_What you need to do_
Please filter the listing for the string "eapply" and copy each matching line.
══ The data ══
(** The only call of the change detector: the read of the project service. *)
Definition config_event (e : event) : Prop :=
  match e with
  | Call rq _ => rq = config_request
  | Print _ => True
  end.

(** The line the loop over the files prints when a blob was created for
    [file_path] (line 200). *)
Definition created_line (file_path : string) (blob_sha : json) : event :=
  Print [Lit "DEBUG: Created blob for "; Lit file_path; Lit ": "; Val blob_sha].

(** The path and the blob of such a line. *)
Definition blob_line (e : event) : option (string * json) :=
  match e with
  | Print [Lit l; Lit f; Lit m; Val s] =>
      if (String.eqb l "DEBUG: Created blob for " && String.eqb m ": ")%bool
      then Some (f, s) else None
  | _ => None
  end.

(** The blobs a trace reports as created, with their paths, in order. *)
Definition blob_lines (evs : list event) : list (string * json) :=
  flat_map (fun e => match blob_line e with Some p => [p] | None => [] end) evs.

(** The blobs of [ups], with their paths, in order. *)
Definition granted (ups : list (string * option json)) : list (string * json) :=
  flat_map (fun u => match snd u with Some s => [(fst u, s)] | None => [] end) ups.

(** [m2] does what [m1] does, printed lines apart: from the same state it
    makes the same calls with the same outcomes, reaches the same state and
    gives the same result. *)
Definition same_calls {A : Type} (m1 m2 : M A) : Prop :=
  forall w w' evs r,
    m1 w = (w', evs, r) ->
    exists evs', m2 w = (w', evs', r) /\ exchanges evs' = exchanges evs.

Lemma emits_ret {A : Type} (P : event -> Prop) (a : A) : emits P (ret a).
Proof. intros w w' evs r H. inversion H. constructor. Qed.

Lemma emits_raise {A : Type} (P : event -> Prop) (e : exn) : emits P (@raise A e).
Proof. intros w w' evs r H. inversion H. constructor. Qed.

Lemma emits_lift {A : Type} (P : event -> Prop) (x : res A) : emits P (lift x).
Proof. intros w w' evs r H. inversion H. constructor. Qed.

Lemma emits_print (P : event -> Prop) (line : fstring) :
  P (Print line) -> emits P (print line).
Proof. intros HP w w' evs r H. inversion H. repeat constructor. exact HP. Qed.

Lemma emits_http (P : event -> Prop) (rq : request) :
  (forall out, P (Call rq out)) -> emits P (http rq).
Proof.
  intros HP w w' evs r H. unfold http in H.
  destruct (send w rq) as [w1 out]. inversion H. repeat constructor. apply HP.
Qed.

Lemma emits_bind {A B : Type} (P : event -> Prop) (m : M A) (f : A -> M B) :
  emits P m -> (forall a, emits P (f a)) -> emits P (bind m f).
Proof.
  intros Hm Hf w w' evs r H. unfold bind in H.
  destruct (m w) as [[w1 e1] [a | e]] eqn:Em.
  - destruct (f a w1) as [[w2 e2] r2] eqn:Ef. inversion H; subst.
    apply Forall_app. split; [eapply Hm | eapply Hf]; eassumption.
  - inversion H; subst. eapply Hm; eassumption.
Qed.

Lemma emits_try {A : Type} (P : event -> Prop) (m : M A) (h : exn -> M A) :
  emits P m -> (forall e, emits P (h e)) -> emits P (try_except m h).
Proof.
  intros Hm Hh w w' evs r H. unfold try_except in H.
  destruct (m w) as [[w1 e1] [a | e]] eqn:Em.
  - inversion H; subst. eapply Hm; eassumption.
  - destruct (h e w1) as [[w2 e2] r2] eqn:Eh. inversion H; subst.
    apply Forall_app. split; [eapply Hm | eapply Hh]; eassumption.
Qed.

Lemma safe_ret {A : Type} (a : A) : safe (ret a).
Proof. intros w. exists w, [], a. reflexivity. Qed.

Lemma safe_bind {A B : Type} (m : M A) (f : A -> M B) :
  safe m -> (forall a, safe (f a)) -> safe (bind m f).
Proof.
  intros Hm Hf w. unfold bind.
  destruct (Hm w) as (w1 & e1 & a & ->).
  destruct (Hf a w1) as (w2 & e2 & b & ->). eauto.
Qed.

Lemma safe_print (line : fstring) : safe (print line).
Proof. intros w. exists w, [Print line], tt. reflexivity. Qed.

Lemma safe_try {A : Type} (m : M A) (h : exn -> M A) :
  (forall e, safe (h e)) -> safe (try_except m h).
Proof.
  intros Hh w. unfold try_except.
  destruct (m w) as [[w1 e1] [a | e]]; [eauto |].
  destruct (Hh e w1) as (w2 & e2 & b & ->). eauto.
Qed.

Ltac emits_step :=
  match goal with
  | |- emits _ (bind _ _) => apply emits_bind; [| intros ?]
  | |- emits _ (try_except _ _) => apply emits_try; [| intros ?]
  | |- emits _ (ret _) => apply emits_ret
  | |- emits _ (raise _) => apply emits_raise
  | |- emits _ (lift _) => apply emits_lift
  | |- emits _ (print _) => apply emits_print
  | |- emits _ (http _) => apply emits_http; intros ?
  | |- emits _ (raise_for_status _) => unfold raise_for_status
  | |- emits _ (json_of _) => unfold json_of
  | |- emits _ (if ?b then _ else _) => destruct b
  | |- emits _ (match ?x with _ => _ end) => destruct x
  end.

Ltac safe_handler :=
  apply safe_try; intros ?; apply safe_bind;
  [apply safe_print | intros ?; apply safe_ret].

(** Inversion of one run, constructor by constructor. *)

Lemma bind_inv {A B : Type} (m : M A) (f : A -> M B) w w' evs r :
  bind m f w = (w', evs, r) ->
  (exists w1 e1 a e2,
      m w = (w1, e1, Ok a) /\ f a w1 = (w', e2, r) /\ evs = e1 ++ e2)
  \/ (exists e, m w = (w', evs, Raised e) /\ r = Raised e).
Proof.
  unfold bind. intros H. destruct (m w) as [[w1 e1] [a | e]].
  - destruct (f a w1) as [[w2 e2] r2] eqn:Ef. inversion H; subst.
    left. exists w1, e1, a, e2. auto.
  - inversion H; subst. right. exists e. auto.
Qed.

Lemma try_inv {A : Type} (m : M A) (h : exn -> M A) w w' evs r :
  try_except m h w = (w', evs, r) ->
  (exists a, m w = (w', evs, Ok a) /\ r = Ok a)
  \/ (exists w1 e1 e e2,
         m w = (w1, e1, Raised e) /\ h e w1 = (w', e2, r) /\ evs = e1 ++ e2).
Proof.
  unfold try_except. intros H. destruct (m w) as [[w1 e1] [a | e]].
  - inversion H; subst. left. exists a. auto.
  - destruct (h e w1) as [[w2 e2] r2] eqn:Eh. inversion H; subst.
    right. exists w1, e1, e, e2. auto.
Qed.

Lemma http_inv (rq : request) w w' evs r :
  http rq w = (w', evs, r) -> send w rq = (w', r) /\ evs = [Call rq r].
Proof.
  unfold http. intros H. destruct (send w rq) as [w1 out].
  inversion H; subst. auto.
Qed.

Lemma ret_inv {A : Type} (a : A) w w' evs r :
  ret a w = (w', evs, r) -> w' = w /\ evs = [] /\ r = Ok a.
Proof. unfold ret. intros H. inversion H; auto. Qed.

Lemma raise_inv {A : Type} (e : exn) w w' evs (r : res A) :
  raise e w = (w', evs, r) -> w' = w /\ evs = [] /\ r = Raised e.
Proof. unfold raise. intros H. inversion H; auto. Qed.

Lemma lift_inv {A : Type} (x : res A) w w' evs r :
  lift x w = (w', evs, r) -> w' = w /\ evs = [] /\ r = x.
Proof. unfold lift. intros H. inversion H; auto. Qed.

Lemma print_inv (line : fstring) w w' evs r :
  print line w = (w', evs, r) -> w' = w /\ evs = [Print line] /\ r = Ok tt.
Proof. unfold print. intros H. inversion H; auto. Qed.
═══
_Output of the exercise_
    apply Forall_app. split; [eapply Hm | eapply Hf]; eassumption.
  - inversion H; subst. eapply Hm; eassumption.
  - inversion H; subst. eapply Hm; eassumption.
    apply Forall_app. split; [eapply Hm | eapply Hh]; eassumption.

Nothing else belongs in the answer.